El tocilizumab se utiliza normalmente con éxito en otras enfermedades hiperinflamatorias. Contra la covid, se probó inicialmente en un pequeño número de casos en China y después en Italia, con resultados alentadores. Aunque no será la bala mágica, hay esperanzas depositadas en que pueda ayudar a algunos pacientes. Y como decía aquí ayer, la ventaja de fármacos como este es que podrían aplicarse a distintas infecciones víricas en las que se produzcan estas complicaciones. Existen además otros inhibidores de la acción de la IL-6, como sarilumab o siltuximab (también “mabs”) que serían posibles candidatos.

Precisamente ayer se ha publicado el último estudio hasta ahora sobre el tocilizumab. En la revista PNAS, científicos chinos informan de que todos sus pacientes con covid grave a los que se les ha administrado el fármaco, 20 en total, han superado la enfermedad, recibiendo el alta en una media de 15 días después del comienzo del tratamiento. Como viene ocurriendo con frecuencia en esta pandemia, hay que recordar: no es un ensayo clínico. Es un número muy pequeño de pacientes y no hay grupo de control. No se sabe cómo habrían evolucionado los enfermos de no haber recibido esta medicación.

Pero la IL-6 no es ni mucho menos la única citoquina implicada en la tormenta. Otras como la familia de IL-1 (descubierta inicialmente como factor de la fiebre), los interferones (las municiones antivirales que posee nuestro cuerpo), el Factor de Necrosis Tumoral (TNF, otro factor que promueve la inflamación) y otros aparecen elevados en los casos de CRS, y en muchos de los pacientes más graves de covid. Contra estos mediadores y sus receptores se prueban distintas estrategias. Además de los anticuerpos monoclonales para neutralizarlos, se diseñan moléculas similares a sus receptores en las células que se mueven libremente por la sangre y los tejidos para capturarlos e impedir que lleguen al lugar donde deberían actuar.
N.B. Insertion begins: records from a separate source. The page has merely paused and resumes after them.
(** * pwndbg: debugger-agnostic core (aglib and the GDB adapter)

    A shallow embedding of the parts of
      - [pwndbg/aglib/memory.py]  (peek, poke, string, boundary search),
      - [pwndbg/aglib/regs.py]    (the register facade),
      - [pwndbg/aglib/arch.py]    (Thumb bit),
      - [pwndbg/dbg/gdb.py]       (frame and thread selection, type codes,
                                   address formatting)
    together with the properties stated about them.

    Python integers are [Z]; a [bytearray] is a list of byte values
    (integers in 0..255); a [str] is a list of code points where the code
    encodes it ([memory.write]) and a list of characters where the code
    scans it ([regs.fix]).  A call that can raise returns a [result]. *)

From Stdlib Require Import ZArith List String Ascii Bool Lia.
From Stdlib Require Import HexadecimalString HexadecimalN.
Import ListNotations.
Local Open Scope Z_scope.

(** ** Python outcomes *)

(** The exceptions that occur in the modelled code.  [Error] is
    [pwndbg.dbg_mod.Error] (under GDB, [gdb.error]): the one kind of
    failure the engine reports. *)
Inductive exn : Type :=
| Error
| IndexError
| ValueError
| TypeError
| KeyError
| AttributeError
| AssertionError
| UnicodeEncodeError
| NameError (name : string).

Inductive result (A : Type) : Type :=
| Ret (a : A)
| Raise (e : exn).
Arguments Ret {A} a.
Arguments Raise {A} e.

Definition is_Error (e : exn) : bool :=
  match e with Error => true | _ => false end.

(** Python truthiness of an optional [str]: [None] and the empty string
    are false. *)
Definition truthy {A : Type} (o : option (list A)) : bool :=
  match o with
  | None => false
  | Some [] => false
  | Some (_ :: _) => true
  end.

(** ** The [Process] interface, as far as memory goes

    [pwndbg.dbg.selected_inferior()] is not part of these sources: the
    inferior is a parameter.  [read_memory] answers with the bytes or
    raises; [write_memory] leaves a new inferior behind and may raise. *)
Class Process : Type := {
  inferior : Type;
  read_memory : inferior -> Z -> Z -> bool -> result (list Z);
  write_memory : inferior -> Z -> list Z -> bool -> inferior * result unit
}.

Module memory.

(** Modelled from the spec: [pwndbg.lib.memory.PAGE_SIZE] is not in these
    sources; the search works at page granularity, a page has 4096
    bytes. *)
Definition PAGE_SIZE : Z := 4096.

(** Modelled from the spec: [pwndbg.lib.memory.page_align] is not in
    these sources; page alignment clears the offset inside the page. *)
Definition page_align (address : Z) : Z :=
  Z.land address (Z.lnot (PAGE_SIZE - 1)).

(** [str | bytes | bytearray], the argument type of [write]. *)
Inductive data : Type :=
| Str (codepoints : list Z)
| Bytes (bytes : list Z).

(** [bytes(c, "utf8")] for one code point. *)
Definition utf8_encode_char (c : Z) : result (list Z) :=
  if c <? 0x80 then Ret [c]
  else if c <? 0x800 then
    Ret [Z.lor 0xC0 (Z.shiftr c 6); Z.lor 0x80 (Z.land c 0x3F)]
  else if (0xD800 <=? c) && (c <=? 0xDFFF) then Raise UnicodeEncodeError
  else if c <? 0x10000 then
    Ret [Z.lor 0xE0 (Z.shiftr c 12);
         Z.lor 0x80 (Z.land (Z.shiftr c 6) 0x3F);
         Z.lor 0x80 (Z.land c 0x3F)]
  else
    Ret [Z.lor 0xF0 (Z.shiftr c 18);
         Z.lor 0x80 (Z.land (Z.shiftr c 12) 0x3F);
         Z.lor 0x80 (Z.land (Z.shiftr c 6) 0x3F);
         Z.lor 0x80 (Z.land c 0x3F)].

Fixpoint utf8_encode (s : list Z) : result (list Z) :=
  match s with
  | [] => Ret []
  | c :: s' =>
      match utf8_encode_char c, utf8_encode s' with
      | Ret b, Ret bs => Ret (b ++ bs)
      | Raise e, _ => Raise e
      | _, Raise e => Raise e
      end
  end.

(** [data.index(b"\x00")]. *)
Fixpoint index_zero (bs : list Z) : option nat :=
  match bs with
  | [] => None
  | b :: bs' =>
      if b =? 0 then Some O
      else match index_zero bs' with
           | Some i => Some (S i)
           | None => None
           end
  end.

Section Helpers.
Context {P : Process}.

(** [read(addr, count, partial=False)] *)
Definition read (inf : inferior) (addr count : Z) (partial : bool)
  : result (list Z) :=
  read_memory inf addr count partial.

(** [write(addr, data)]: a [str] is first encoded as UTF-8. *)
Definition write (inf : inferior) (addr : Z) (d : data)
  : inferior * result unit :=
  match d with
  | Str s =>
      match utf8_encode s with
      | Ret bs => write_memory inf addr bs false
      | Raise e => (inf, Raise e)
      end
  | Bytes bs => write_memory inf addr bs false
  end.

(** [peek(address)]: [chr(read(address, 1)[0])], any exception gives
    [None].  The result is a one-character [str]. *)
Definition peek (inf : inferior) (address : Z) : option (list Z) :=
  match read inf address 1 false with
  | Ret (b :: _) => Some [b]
  | Ret [] => None
  | Raise _ => None
  end.

(** [poke(address)] *)
Definition poke (inf : inferior) (address : Z) : inferior * bool :=
  match peek inf address with
  | None => (inf, false)
  | Some c =>
      match write inf address (Str c) with
      | (inf', Ret _) => (inf', true)
      | (inf', Raise _) => (inf', false)
      end
  end.

(** [string(addr, max=4096)].  The read is outside the [try]: only the
    [ValueError] of [index] is caught. *)
Definition string (inf : inferior) (addr max : Z) : result (list Z) :=
  if truthy (peek inf addr) then
    match read inf addr max true with
    | Raise e => Raise e
    | Ret bs =>
        match index_zero bs with
        | Some i => Ret (firstn i bs)
        | None => Ret []
        end
    end
  else Ret [].

(** The loop of [find_upper_boundary], [n] iterations left.  An [Error]
    of [read] ends the search at the current address; any other
    exception propagates. *)
Fixpoint upper_loop (inf : inferior) (ptrmask : Z) (n : nat) (addr : Z)
  : result Z :=
  match n with
  | O => Ret addr
  | S n' =>
      match read inf addr 1 false with
      | Raise e => if is_Error e then Ret addr else Raise e
      | Ret _ =>
          let addr' := addr + PAGE_SIZE in
          if ptrmask <? addr' then Ret ptrmask
          else upper_loop inf ptrmask n' addr'
      end
  end.

(** [find_upper_boundary(addr, max_pages=1024)] *)
Definition find_upper_boundary (inf : inferior) (ptrmask addr max_pages : Z)
  : result Z :=
  upper_loop inf ptrmask (Z.to_nat max_pages) (page_align addr).

(** The loop of [find_lower_boundary]: on [Error] the handler steps one
    page back up. *)
Fixpoint lower_loop (inf : inferior) (n : nat) (addr : Z) : result Z :=
  match n with
  | O => Ret addr
  | S n' =>
      match read inf addr 1 false with
      | Raise e => if is_Error e then Ret (addr + PAGE_SIZE) else Raise e
      | Ret _ =>
          let addr' := addr - PAGE_SIZE in
          if addr' <? 0 then Ret 0
          else lower_loop inf n' addr'
      end
  end.

(** [find_lower_boundary(addr, max_pages=1024)] *)
Definition find_lower_boundary (inf : inferior) (addr max_pages : Z)
  : result Z :=
  lower_loop inf (Z.to_nat max_pages) (page_align addr).

End Helpers.

(** Modelled from the spec: [pwndbg.lib.memory.Page] is not in these
    sources; a mapping is an address range, used for containment
    tests. *)
Record Page : Type := { start : Z; end_ : Z }.

(** [address in page] *)
Definition contains (page : Page) (address : Z) : bool :=
  (start page <=? address) && (address <? end_ page).

Section Readable.
Context {P : Process}.
(** [pwndbg.dbg.selected_inferior().vmmap().ranges()], a parameter like
    the inferior itself. *)
Variable ranges : inferior -> list Page.

(** [is_readable_address(address)]: the loop keeps the first page that
    contains the address; [peek] is asked only when there is one. *)
Definition is_readable_address (inf : inferior) (address : Z) : bool :=
  let found := List.find (fun page => contains page address) (ranges inf) in
  match found with
  | None => false
  | Some _ =>
      match peek inf address with
      | Some _ => true
      | None => false
      end
  end.

End Readable.

End memory.

(** ** A flat byte memory, for running the helpers on concrete inputs *)

Module flat.

Record cell : Type := { value : Z; writable : bool }.

(** An address is readable when it has a cell. *)
Definition mem : Type := Z -> option cell.

Fixpoint read_run (m : mem) (addr : Z) (n : nat) : list Z :=
  match n with
  | O => []
  | S n' =>
      match m addr with
      | Some c => value c :: read_run m (addr + 1) n'
      | None => []
      end
  end.

(** Modelled from the spec: [Process.read_memory(address, size, partial)]
    is not in these sources.  A read fails with a memory error if any
    byte is unreadable, unless [partial] allows a short result. *)
Definition read_memory (m : mem) (addr size : Z) (partial : bool)
  : result (list Z) :=
  let n := Z.to_nat size in
  let got := read_run m addr n in
  if partial || (List.length got =? n)%nat then Ret got else Raise Error.

Fixpoint all_writable (m : mem) (addr : Z) (n : nat) : bool :=
  match n with
  | O => true
  | S n' =>
      match m addr with
      | Some c => writable c && all_writable m (addr + 1) n'
      | None => false
      end
  end.

Definition store (m : mem) (addr b : Z) : mem :=
  fun a => if a =? addr then Some {| value := b; writable := true |} else m a.

Fixpoint store_all (m : mem) (addr : Z) (bs : list Z) : mem :=
  match bs with
  | [] => m
  | b :: bs' => store_all (store m addr b) (addr + 1) bs'
  end.

(** Modelled from the spec: [Process.write_memory(address, data, partial)]
    is not in these sources.  The write stores every byte, or fails and
    stores none when one of the addresses cannot be written. *)
Definition write_memory (m : mem) (addr : Z) (bs : list Z) (partial : bool)
  : mem * result unit :=
  if all_writable m addr (List.length bs) then (store_all m addr bs, Ret tt)
  else (m, Raise Error).

#[export] Instance process : Process := {
  inferior := mem;
  read_memory := flat.read_memory;
  write_memory := flat.write_memory
}.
Aquí no acaba el arsenal de herramientas contra las tormentas de citoquinas. Los investigadores buscan también el modo de evitar que la tormenta se produzca en primer lugar, bloqueando sus desencadenantes. Entre estos se encuentran las catecolaminas, una familia de neurotransmisores (hormonas del sistema nervioso) que incluyen la adrenalina y la dopamina. En este enfoque entraría también la cloroquina, el medicamento clásico contra la malaria del que tanto se ha hablado.

La cloroquina es capaz de bloquear la producción de IL-6 y TNF. Sin embargo, a pesar de la publicidad que ha recibido este fármaco y aunque se ha incluido en una batería de grandes ensayos clínicos patrocinados por la Organización Mundial de la Salud, el estudio inicial dirigido por un investigador francés que apoyaba su uso ha sido fuertemente criticado, y resultados posteriores no han confirmado las bondades de la cloroquina contra la covid; para algunos expertos, la cloroquina es un globo pinchado.
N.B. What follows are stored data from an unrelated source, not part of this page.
Definition createEvent (env : InsertEnv.t) (evt : NewEvent.t) (db : Store)
  : Promise Event.t * Store :=
  match client with
  | None => (Rejected not_configured, db)
  | Some _ =>
      let (res, db') :=
        insert_event (InsertEnv.fault env)
          {| EventRow.id := InsertEnv.uuid env;
             EventRow.title := NewEvent.title evt;
             EventRow.description := NewEvent.description evt;
             EventRow.organizer_name := NewEvent.organizerName evt;
             EventRow.organizer_email := NewEvent.organizerEmail evt;
             EventRow.organizer_id := NewEvent.organizerId evt;
             EventRow.department := NewEvent.department evt;
             EventRow.venue := NewEvent.venue evt;
             EventRow.date := NewEvent.date evt;
             EventRow.start_time := NewEvent.startTime evt;
             EventRow.end_time := NewEvent.endTime evt;
             EventRow.max_participants := NewEvent.maxParticipants evt;
             EventRow.status := pending;
             EventRow.poster_url := NewEvent.posterUrl evt;
             EventRow.created_at := InsertEnv.server_now env |} db in
      match error res with
      | Some e => (Rejected (Thrown e), db')
      | None =>
          match data res with
          | Some d => (Resolved (mapEvent d), db')
          | None => (Rejected null_property, db')
          end
      end
  end.

Definition updateEventStatus (env : ReadEnv.t) (eventId : string)
    (status : Verdict) (db : Store) : Promise bool * Store :=
  match client with
  | None => (Rejected not_configured, db)
  | Some _ =>
      let (err, es) :=
        update_where (ReadEnv.fault env)
          (fun e => String.eqb (EventRow.id e) eventId)
          (set_event_status (Verdict_status status)) (events db) in
      (Resolved match err with Some _ => false | None => true end,
       with_events es db)
  end.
Por último, merece la pena mencionar el caso de la melatonina, una hormona producida por el cerebro que regula los ciclos de sueño y vigilia. La melatonina es también antiinflamatoria, y puede ser un modulador crítico del sistema inmune. Como ya he contado aquí, ciertos datos con animales indican que la melatonina puede modificar la potencia de la respuesta inmune hasta en un 40%, y podría estar implicada en la estacionalidad inmunitaria, es decir, cómo nuestro cuerpo responde a ciertas infecciones de distinto modo en diferentes épocas del año, lo que a su vez puede explicar en parte por qué cogemos la gripe en invierno y no en verano. La melatonina ha despertado bastante interés en la lucha contra la covid. Y aunque tampoco va a ser el medicamento milagroso que muchos esperan –pero que por desgracia difícilmente existirá–, actualmente se estudia si podría aportar algún beneficio a los pacientes de covid que sufren CRS.
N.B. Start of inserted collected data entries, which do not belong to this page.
(** * Future Skills Lab: a model of [models.py]

    The program keeps a catalog of skills, careers and learning tracks,
    registers user profiles from the console and scores every career
    against a profile.  Python floats are binary64 numbers, modelled by the
    primitive [float] type (same format, same rounding); Python integers
    are [Z]; a [dict] is an association list in insertion order; console
    input and output are an explicit record threaded through the
    interactive methods.

    Four functions of the runtime are modelled on the part of their domain
    that the program is meant for, and the properties that depend on what
    they return are stated there:
    - [str.strip] and [int] on lines of ASCII characters, [int] on at most
      640 of them ([Py.linha_ascii], [Py.linha_simples]);
    - [int / int] on integers up to [2^53] in absolute value
      ([niveis_limitados]);
    - [list.sort] on keys none of which is [nan];
    - [sum] in its two versions, the running total of the interpreters up
      to CPython 3.11 and the compensated sum of CPython 3.12 and later
      ([Py.versao]). *)

From Stdlib Require Import Reals Lra Psatz.
From Stdlib Require Import ZArith List String Ascii Bool Lia.
From Stdlib Require Import Floats DecimalString Permutation Sorted.
From Stdlib Require Import DecimalN.
Import ListNotations.

Set Warnings "-inexact-float".

Local Open Scope string_scope.
Local Open Scope Z_scope.

(** ** The fragment of the Python runtime the program relies on *)

Module Py.

(** *** [dict]: insertion-ordered, one entry per key *)

Definition dict (V : Type) := list (string * V).

Fixpoint get {V : Type} (d : dict V) (k : string) : option V :=
  match d with
  | [] => None
  | (k', v) :: d' => if String.eqb k' k then Some v else get d' k
  end.

(** [d.get(k, dflt)] *)
Definition get_or {V : Type} (d : dict V) (k : string) (dflt : V) : V :=
  match get d k with
  | Some v => v
  | None => dflt
  end.

(** [d[k] = v]: an existing key keeps its position, a new key goes last. *)
Fixpoint set {V : Type} (d : dict V) (k : string) (v : V) : dict V :=
  match d with
  | [] => [(k, v)]
  | (k', v') :: d' =>
      if String.eqb k' k then (k', v) :: d' else (k', v') :: set d' k v
  end.

Definition keys {V : Type} (d : dict V) : list string := map fst d.
Definition values {V : Type} (d : dict V) : list V := map snd d.
Definition items {V : Type} (d : dict V) : list (string * V) := d.

(** A dict display [{k1: v1, k2: v2, ...}], entries taken left to right. *)
Definition literal {V : Type} (kvs : list (string * V)) : dict V :=
  fold_left (fun d kv => set d (fst kv) (snd kv)) kvs [].

(** The keys of a dict are pairwise distinct. *)
Definition wf {V : Type} (d : dict V) : Prop := NoDup (keys d).

(** *** Numbers *)

(** [float(n)] for an integer [n]: the nearest binary64 number, exact for
    [|n| <= 2^53]. *)
Definition float_of_int (n : Z) : float :=
  SF2Prim (binary_normalize prec emax n 0 false).

(** [a / b] on two integers (true division).  For operands up to [2^53]
    in absolute value CPython divides the two converted operands, which is
    what this definition does for every operand.  Beyond [2^53] CPython
    rounds the exact quotient once and raises [OverflowError] when it is
    too large for a float, so the definition stands for [a / b] on
    operands up to [2^53] only. *)
Definition truediv (a b : Z) : float :=
  (float_of_int a / float_of_int b)%float.

(** [sum(xs)] on floats as the interpreters up to CPython 3.11 compute
    it: starts from [0] and adds left to right. *)
Definition sum (xs : list float) : float :=
  fold_left PrimFloat.add xs 0%float.

(** One step of Neumaier's compensated summation, as in [sum] from
    CPython 3.12 on: [f] is the running total, [c] the compensation.
<<
      double t = f_result + x;
      if (fabs(f_result) >= fabs(x)) c += (f_result - t) + x;
      else                           c += (x - t) + f_result;
      f_result = t;
>> *)
Definition neumaier (st : float * float) (x : float) : float * float :=
  let (f, c) := st in
  let t := (f + x)%float in
  (t, if (abs x <=? abs f)%float then (c + ((f - t) + x))%float
      else (c + ((x - t) + f))%float).

(** [sum(xs)] on floats from CPython 3.12 on: the first item is added to
    the integer [0] the sum starts from, the others go through
    [neumaier], and the compensation joins the total in the end when it
    is finite and not zero. *)
Definition sum_compensada (xs : list float) : float :=
  match xs with
  | [] => 0%float
  | x :: xs' =>
      let (f, c) := fold_left neumaier xs' ((0 + x)%float, 0%float) in
      if negb (c =? 0)%float && (abs c <? infinity)%float
      then (f + c)%float else f
  end.

(** The interpreters the program runs on differ in [sum] only. *)
Inductive versao := ate_3_11 | desde_3_12.

Definition sum_v (v : versao) (xs : list float) : float :=
  match v with
  | ate_3_11 => sum xs
  | desde_3_12 => sum_compensada xs
  end.

(** *** Lists *)

(** [l[:n]]: a negative [n] counts from the end. *)
Definition slice_to {A : Type} (l : list A) (n : Z) : list A :=
  if 0 <=? n then firstn (Z.to_nat n) l
  else firstn (Z.to_nat (Z.of_nat (List.length l) + n)) l.

(** [l[i]]: a negative [i] counts from the end; [None] is [IndexError]. *)
Definition index {A : Type} (l : list A) (i : Z) : option A :=
  if 0 <=? i then nth_error l (Z.to_nat i)
  else if 0 <=? Z.of_nat (List.length l) + i
       then nth_error l (Z.to_nat (Z.of_nat (List.length l) + i))
       else None.

(** [l.sort(reverse=True, key=fst)] on pairs with a float key.  The sort
    is stable, so with [reverse=True] an entry moves in front of another
    one only when its key is strictly greater.  On keys without [nan]
    every stable sort returns this list; with a [nan] among the keys the
    comparisons are no order and [list.sort] may return another
    permutation, so the definition stands for [list.sort] on keys without
    [nan] only. *)
Fixpoint insert_desc {A : Type} (x : float * A) (l : list (float * A))
  : list (float * A) :=
  match l with
  | [] => [x]
  | y :: l' =>
      if (fst x <? fst y)%float then y :: insert_desc x l' else x :: y :: l'
  end.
En resumen, muchas vías abiertas, pero por el momento ninguna de ellas claramente la vía por la que apostar. Miles de investigadores en todo el planeta, sin apenas reconocimiento público, están trabajando contra reloj en un esfuerzo científico sin precedentes. Ellos son quienes sin duda nos sacarán de esto. Pero deberemos ser pacientes, porque aún queda mucha pandemia por delante.